Résumé Les enfants arrivant seuls en France sont souvent victimes de violence et discriminations ; ce texte explique leurs droits et les obstacles qu’ils rencontrent.
Mots-clés : Migration Enfance Droits humains

Assemblée plénière du 12 juin 2025 (adoption à l'unanimité)
Introduction

  1. Chaque année, de nombreux enfants arrivent sur le territoire français (1), souvent après un long parcours d'exil marqué par une exposition forte à la violence et doivent faire face, à leur arrivée, à une autre réalité tout aussi difficile : défis à faire reconnaître leurs droits, traitement discriminatoire par rapport aux autres enfants, vie à la rue, état de santé dégradé, risques d'exploitation par des réseaux criminels etc… Ce phénomène, qui n'est propre ni à la France ni aux seuls pays européens, n'est pas nouveau : les enfants ont toujours migré, accompagnés ou non. Reste qu'à partir des années 1980, dans un contexte de durcissement des politiques migratoires et de montée en puissance d'un cadrage sécuritaire de l'immigration, ces enfants deviennent des objets ciblés de l'action politique. C'est notamment à partir de cette époque que des mesures spécifiques sont élaborées à leur égard, surtout lorsqu'ils se retrouvent seuls sur le territoire (2). Dans cet esprit, la circulaire dite « Taubira » (3) a instauré, en 2013, un dispositif dérogatoire pour le premier accueil, l'évaluation et la répartition nationale de ces enfants, confiant l'accueil aux conseils départementaux ; dispositif que la Commission nationale consultative des droits de l'homme (CNCDH) avait analysé dans un avis en 2014 (4). Progressivement étoffé, ce cadre a été inscrit dans la loi du 4 mars 2016 relative à la protection de l'enfant (5) ; il a depuis fait l'objet de nombreuses adaptations et évolutions (6) jusqu'à la création d'une procédure aux frontières du droit des étrangers et de la protection de l'enfance, au risque de porter atteinte aux obligations internationales de la France en termes de protection des droits des enfants, en particulier au principe de primauté de l'intérêt supérieur de l'enfant.

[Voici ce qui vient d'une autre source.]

Lemma wp_map_pixel pixel data ev tot (Q : Z → D → Prop) E :
  in_detector d pixel = true →
  (∀ v, ref_pixel s det d (pixel - m_detStartValues d) = Some v →
     0 <= v < m_detSizeValues d → Q v (H data ev tot)) →
  wp (map_pixel det d pixel) Q E (H data ev tot).
Proof.
  intros Hin HQ. destruct (offset_eq pixel Hin) as (Ho & Hi & Hu & Hk).
  destruct (do_pixel _ _ _ _ Hok _ Hk) as (v & Hv & Hr). specialize (HQ v Hv Hr).
  destruct (do_pix _ _ _ _ Hok). pose proof (do_words _ _ _ _ Hok).
  assert (i32 v = v) as Hiv by (apply i32_id; mach_lia).
  unfold map_pixel, ref_pixel in *. rewrite Ho.
  destruct (decide (m_detPixelMappingEnabled d = 0)) as [He|He].
  { rewrite decide_False by tauto. wp_steps. by simplify_eq; rewrite Hi. }
  rewrite decide_True by done. wp_steps.
  rewrite with_histo_map, with_histo_mapsize.
  destruct (mjoin (rd (p_PixelMap s) det)) as [map|]; [|wp_steps; by simplify_eq; rewrite Hi].
  case_decide; [|wp_steps; by simplify_eq; rewrite Hi].
  rewrite Hv. wp_steps. by rewrite Hiv.
Qed.
(** The number of bins is usable. *)
Lemma bins_range :
  0 < m_tofMax s < 2 ^ 30 →
  1 <= ref_bins s det <= m_tofMax s ∧ u32 (ref_bins s det) = ref_bins s det ∧
  1 <= m_tofMax s / ref_bins s det < 2 ^ 30.
Proof.
  intros Ht. pose proof (do_bins_int _ _ _ _ Hok) as Hb.
  assert (1 <= ref_bins s det <= m_tofMax s) as Hr.
  { unfold ref_bins, clip_bins. repeat case_decide; [lia|rewrite i32_id by mach_lia; lia|].
    rewrite u32_id in * by mach_lia. lia. }
  split_and!; [lia..|apply u32_id; mach_lia| |].
  - apply Z.div_le_lower_bound; lia.
  - apply (Z.le_lt_trans _ (m_tofMax s)); [|lia]. apply Z.div_le_upper_bound; nia.
Qed.

Lemma wp_tof_bin tof (Q : Z → D → Prop) E st :
  0 < m_tofMax s < 2 ^ 30 → tof_in_range tof (m_tofMax s) = true →
  (0 <= ref_bin tof (ref_bins s det) (m_tofMax s) <= m_tofMax s →
   Q (ref_bin tof (ref_bins s det) (m_tofMax s)) st) →
  wp (tof_bin tof (ref_bins s det) (m_tofMax s)) Q E st.
Proof.
  intros Ht [Hhi Hlo]%andb_prop HQ. destruct (bins_range Ht) as (Hb & Hu & Hw).
  unfold tof_bin. rewrite Hu, decide_False by lia. wp_steps.
  destruct (f_div_floor tof (f_of_Z (m_tofMax s / ref_bins s det))
    (m_tofMax s / ref_bins s det * 2 ^ 1074) (m_tofMax s)) as (q & Hq & Hqr);
    [apply scaled_of_Z; lia|lia|lia|done|done|].
  unfold ref_bin in HQ. unfold floor_i32. rewrite Hq in HQ |- *. cbn.
  rewrite decide_True by mach_lia. wp_steps. apply HQ. cbn. lia.
Qed.

(** The row of a pixel stays below the size of the detector. *)
Lemma row_range plot pixel :
  0 < m_detPixelSizeX d → 0 <= pixel < m_detSizeValues d →
  0 <= ref_row d plot pixel <= pixel.
Proof.
  intros Hx Hp. unfold ref_row. repeat case_decide.
  - pose proof (Z.mod_pos_bound pixel (m_detPixelSizeX d) Hx).
    pose proof (Z.mod_le pixel (m_detPixelSizeX d)). lia.
  - split; [apply Z.div_pos; lia|]. apply Z.div_le_upper_bound; nia.
  - lia.
Qed.

Lemma wp_plot_index lc pixel tof (Q : Z → D → Prop) E st :
  plotType lc = ref_plot s det → tofBins lc = ref_bins s det →
  ref_plot s det ≠ s_ADNED_2D_PLOT_XY → 0 <= pixel < m_detSizeValues d →
  tof_in_range tof (m_tofMax s) = true →
  (let i := ref_row d (ref_plot s det) pixel * ref_bins s det
            + ref_bin tof (ref_bins s det) (m_tofMax s) in
   0 <= i → Q i st) →
  wp (plot_index d lc pixel tof (m_tofMax s)) Q E st.
Proof.
  intros Hp Hb Hxy Hpix Hin HQ.
  destruct (do_plots _ _ _ _ Hok) as [|(Hplot & Hx & Ht & Hfit)]; [done|].
  destruct (bins_range Ht) as (Hbins & _ & _).
  destruct (do_pix _ _ _ _ Hok) as [? ?]. pose proof (do_words _ _ _ _ Hok).
  pose proof (row_range (ref_plot s det) pixel ltac:(lia) Hpix) as Hrow.
  assert (0 <= ref_row d (ref_plot s det) pixel * ref_bins s det <= 2 ^ 30) as Hrb by nia.
  unfold plot_index. rewrite Hp, Hb, u32_id by (unfold is_u32, s_ADNED_2D_PLOT_XTOF,
    s_ADNED_2D_PLOT_PIXELIDTOF in *; lia).
  unfold ref_row in HQ, Hrb, Hrow. repeat case_decide; try lia.
  - wp_step. apply wp_int_rem; [lia..|]. wp_step. apply wp_tof_bin; [done..|].
    intros Hq. wp_steps. rewrite (u32_id (pixel `mod` _)) by mach_lia.
    rewrite u32_id, u32_id, i32_id by (rewrite ?u32_id; mach_lia). apply HQ. lia.
  - wp_step. apply wp_int_quot; [lia..|]. wp_step. apply wp_tof_bin; [done..|].
    intros Hq. wp_steps. rewrite (u32_id (pixel / _)) by mach_lia.
    rewrite u32_id, u32_id, i32_id by (rewrite ?u32_id; mach_lia). apply HQ. lia.
  - wp_steps. apply wp_tof_bin; [done..|]. intros Hq. wp_steps. apply HQ. lia.
  - unfold s_ADNED_2D_PLOT_XY, s_ADNED_2D_PLOT_XTOF, s_ADNED_2D_PLOT_YTOF,
      s_ADNED_2D_PLOT_PIXELIDTOF in *. lia.
Qed.
(** Cells of the pixel region. *)
Lemma count_pixel i data ev tot (Q : () → D → Prop) E :
  Z.of_nat (length data) = n → 0 <= i < m_detSizeValues d →
  Q () (H (bump data (m_NDArrayStartValues d + i)) ev tot) →
  wp (idx ← int_result (m_NDArrayStartValues d + i); count idx) Q E (H data ev tot).
Proof.
  intros Hn Hi HQ. destruct (do_pix _ _ _ _ Hok). pose proof (do_words _ _ _ _ Hok).
  wp_steps. apply wp_count; [unfold in_bounds; lia|done].
Qed.
(* ===== verification/Handler.v ===== *)
(** * The event handler as a whole

    The mutex is released on every path, sequence numbers and time stamps are
    tracked per channel, a structure is dropped or integrated as a whole, and a
    paused driver still follows the packets. *)

From stdpp Require Import base numbers list option strings.
From Stdlib Require Import PrimFloat.
From S2P Require Import Prelude Float64 FloatDiv Params Transform Driver Sample Alloc Ops.
From S2P Require Import Event Histogram Counts.

Local Open Scope Z_scope.

(** ** Lock balance *)

Section locks.
Context {L TS T : Type} {PL : ParamLib param L} {TL : TimeStampLib TS} {TR : Transformer T}.
Local Abbreviation D := (driver L TS T).

(** A run of [m] that returns leaves the mutex [k] levels deeper. *)
Definition locks {A} (k : Z) (m : M D A) : Prop :=
  ∀ s a s', m s = (Ok a, s') → lockDepth s' = lockDepth s + k.

Lemma locks_ret {A} (a : A) : locks 0 (mret a).
Proof. intros s a' s' [= _ <-]. lia. Qed.

Lemma locks_bind {A B} k1 k2 (m : M D A) (f : A → M D B) :
  locks k1 m → (∀ a, locks k2 (f a)) → locks (k1 + k2) (m ≫= f).
Proof.
  intros Hm Hf s b s'. unfold mbind, M_bind.
  destruct (m s) as [[a|e|u] s1] eqn:E; [|done..]. intros E'.
  apply Hm in E. apply Hf in E'. lia.
Qed.

Lemma locks_gets {A} (f : D → A) : locks 0 (gets f).
Proof. intros s a s' [= _ <-]. lia. Qed.

Lemma locks_lift {A} (o : outcome A) : locks 0 (lift o).
Proof. intros s a s' [= _ <-]. lia. Qed.

Lemma locks_checked {A} u (o : option A) : locks 0 (checked u o).
Proof. apply locks_lift. Qed.

Lemma locks_int_result z : locks 0 (int_result z).
Proof. unfold int_result. case_decide; [apply locks_ret|by intros ???]. Qed.

Lemma locks_modify g : (∀ s, lockDepth (g s) = lockDepth s) → locks 0 (modify g).
Proof. intros Hg s a s' [= _ <-]. rewrite Hg. lia. Qed.

Lemma locks_setInt a p v : locks 0 (setInt a p v).
Proof. intros s x s' [= _ <-]. destruct s; cbn. lia. Qed.

Lemma locks_setDouble a p v : locks 0 (setDouble a p v).
Proof. intros s x s' [= _ <-]. destruct s; cbn. lia. Qed.

Lemma locks_lock : locks 1 lock.
Proof. intros s x s' [= _ <-]. by destruct s. Qed.

Lemma locks_unlock : locks (-1) unlock.
Proof. intros s x s' [= _ <-]. by destruct s. Qed.

Lemma locks_for {A} (l : list A) body : (∀ x, locks 0 (body x)) → locks 0 (for_ l body).
Proof.
  intros Hb. induction l as [|x l IH]; cbn; [apply locks_ret|].
  by apply (locks_bind 0 0).
Qed.

Lemma locks_for_acc {A B} (l : list A) (b : B) body :
  (∀ x b, locks 0 (body x b)) → locks 0 (for_acc l b body).
Proof.
  intros Hb. revert b. induction l as [|x l IH]; intros b; cbn; [apply locks_ret|].
  by apply (locks_bind 0 0).
Qed.

Lemma locks_for_return {A} (l : list A) body :
  (∀ x, locks 0 (body x)) → locks 0 (for_return l body).
Proof.
  intros Hb. induction l as [|x l IH]; cbn; [apply locks_ret|].
  apply (locks_bind 0 0); [done|]. intros [|]; [done|apply locks_ret].
Qed.
End locks.

Create HintDb locks.
#[export] Hint Resolve locks_ret locks_gets locks_lift locks_checked locks_int_result
  locks_setInt locks_setDouble locks_lock locks_unlock : locks.

(** Splits a program into its calls, each of which leaves the mutex as it
    found it unless it is [lock], [unlock] or a call that [down] knows to
    release it. *)
Ltac locks_seq n :=
  lazymatch goal with
  | |- locks ?k _ => let k2 := eval vm_compute in (k - n) in apply (locks_bind n k2)
  end.

Ltac locks_split down :=
  repeat (intros; lazymatch goal with
  | |- locks _ (lock ≫= _) => locks_seq 1; [apply locks_lock|]
  | |- locks _ (unlock ≫= _) => locks_seq (-1); [apply locks_unlock|]
  | |- locks _ (_ ≫= _) => first [locks_seq (-1); [down|] | locks_seq 0]
  | |- locks _ (if ?b then _ else _) => destruct b
  | |- locks _ (match ?x with _ => _ end) => destruct x
  | |- locks _ (modify _) => apply locks_modify; intros []; reflexivity
  | |- locks _ (for_ _ _) => apply locks_for
  | |- locks _ (for_acc _ _ _) => apply locks_for_acc
  | |- locks _ (for_return _ _) => apply locks_for_return
  | |- locks _ (getInt _ _ _) => apply locks_gets
  | |- locks _ (getDouble _ _ _) => apply locks_gets
  | |- _ => solve [auto with locks]
  end).

Section handler_locks.
Context {L TS T : Type} {PL : ParamLib param L} {TL : TimeStampLib TS} {TR : Transformer T}.
Local Abbreviation D := (driver L TS T).

Lemma locks_update_timer a b : locks 0 (update_timer a b : M D _).
Proof. unfold update_timer. locks_split fail. Qed.

Lemma locks_fetch_detector det : locks 0 (fetch_detector det : M D _).
Proof. unfold fetch_detector. locks_split fail. Qed.

Lemma locks_check_timestamp ts ch : locks (-1) (check_timestamp ts ch : M D _).
Proof. unfold check_timestamp, check_seq. locks_split fail. Qed.

Lemma locks_integrate_event p t det lc : locks 0 (integrate_event p t det lc : M D _).
Proof.
  unfold integrate_event, event_tof, map_pixel, integrate_pixel, integrate_tof, plot_index,
    tof_bin, int_rem, int_quot, in_pixel_roi, count, int_rem. locks_split fail.
Qed.

Lemma locks_post_updates t nc nd q : locks 0 (post_updates t nc nd q : M D _).
Proof.
  unfold post_updates, post_channel, post_detector, event_rate. locks_split fail.
Qed.

Lemma locks_handle_data pv p due nc nd np q : locks 0 (handle_data pv p due nc nd np q : M D _).
Proof.
  unfold handle_data, integrate_events, integrate_pulse.
  locks_split fail; auto using locks_post_updates.
  intros [p' t'] lc. apply locks_for_acc. auto using locks_integrate_event.
Qed.

(** C7. The mutex is balanced: on every path by which [eventHandler] returns
    (unknown channel, invalid region of interest, bad or backward time stamp,
    missing fields, no buffer, different lengths, paused, with and without
    the parameter update) the lock depth is what it was on entry. *)
Theorem eventHandler_lock_balance pv channelID nowSecs nowNsecs (s s' : D) r :
  eventHandler pv channelID nowSecs nowNsecs s = (Ok r, s') →
  lockDepth s' = lockDepth s.
Proof.
  intros E. rewrite <-(Z.add_0_r (lockDepth s)). revert E. generalize s, r, s'.
  change (locks 0 (eventHandler pv channelID nowSecs nowNsecs : M D ())).
  unfold eventHandler. locks_split ltac:(apply locks_check_timestamp);
    auto using locks_update_timer, locks_fetch_detector, locks_handle_data.
Qed.
End handler_locks.

(** ** Sequence numbers *)

Section sequence.
Context {L TS T : Type} {PL : ParamLib param L} {DL : DriverLib L} {TL : TimeStampLib TS}.
Local Abbreviation D := (driver L TS T).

  2. Souvent désignés par l'expression « mineurs non accompagnés » (MNA), terminologie employée initialement par le Conseil de l'Union européenne (7), ces enfants sont définis comme une « personne âgée de moins de dix-huit ans qui se trouve en dehors de son pays d'origine sans être accompagnée d'un titulaire ou d'une personne exerçant l'autorité parentale, c'est-à-dire sans quelqu'un pour la protéger et prendre les décisions importantes la concernant (8) ». Cette appellation ne correspond à aucune catégorie juridique précise ou éducative, et la désignation de ces enfants diffère selon les institutions et les acteurs. Ainsi, le droit français parle de mineur privé temporairement ou définitivement de la protection de sa famille (9), le Comité des droits de l'enfant des Nations unies d'enfants demandeurs d'asile ou migrants (10), certains autres de mineurs isolés étrangers (11), terme retenu par la CNCDH en 2014 (12). La CNCDH parlera dans cet avis de « mineur non accompagné », expression qui correspond aujourd'hui davantage à la terminologie juridique en vigueur, afin d'aligner le vocabulaire sur celui utilisé dans d'autres Etats européens, sans que cela justifie, pour autant, de leur appliquer un droit dérogatoire au droit commun.
  3. Si l'élément d'extranéité ne devrait en aucun cas primer lorsqu'il s'agit d'enfants, pourtant, bien souvent, cet élément justifie une politique distincte, dérogatoire, qui les éloigne du droit commun applicable à tous les autres. Plutôt que d'être reconnus et protégés en tant qu'enfants en danger, ils sont perçus à travers le prisme migratoire qui se traduit par des pratiques inadaptées : suspicion sur l'âge réel, accès limité à un accompagnement éducatif, voire exclusion pure et simple des dispositifs de protection de l'enfance. Il en va de même au moment du passage à la majorité, lorsqu'il s'agit d'évaluer leur droit au séjour. Plutôt que d'être reconnus et protégés en tant qu'enfants en danger, ils sont perçus à travers le prisme migratoire, ce qui se traduit par des pratiques inadaptées : suspicion sur l'âge réel, accès limité à un accompagnement éducatif voire exclusion pure et simple des dispositifs de protection de l'enfance. L'extranéité agit comme un filtre institutionnel, déterminant leur situation non pas selon leur vulnérabilité mais selon leur origine. Il en résulte une forme de traitement discriminatoire, avec des mesures anti-migration qui priment sur les droits fondamentaux, en contradiction avec les principes de la Convention internationale des droits de l'enfant (CIDE). Cette situation interroge quant à la capacité des institutions à garantir une protection équitable et universelle à tous les enfants, indépendamment de leur nationalité.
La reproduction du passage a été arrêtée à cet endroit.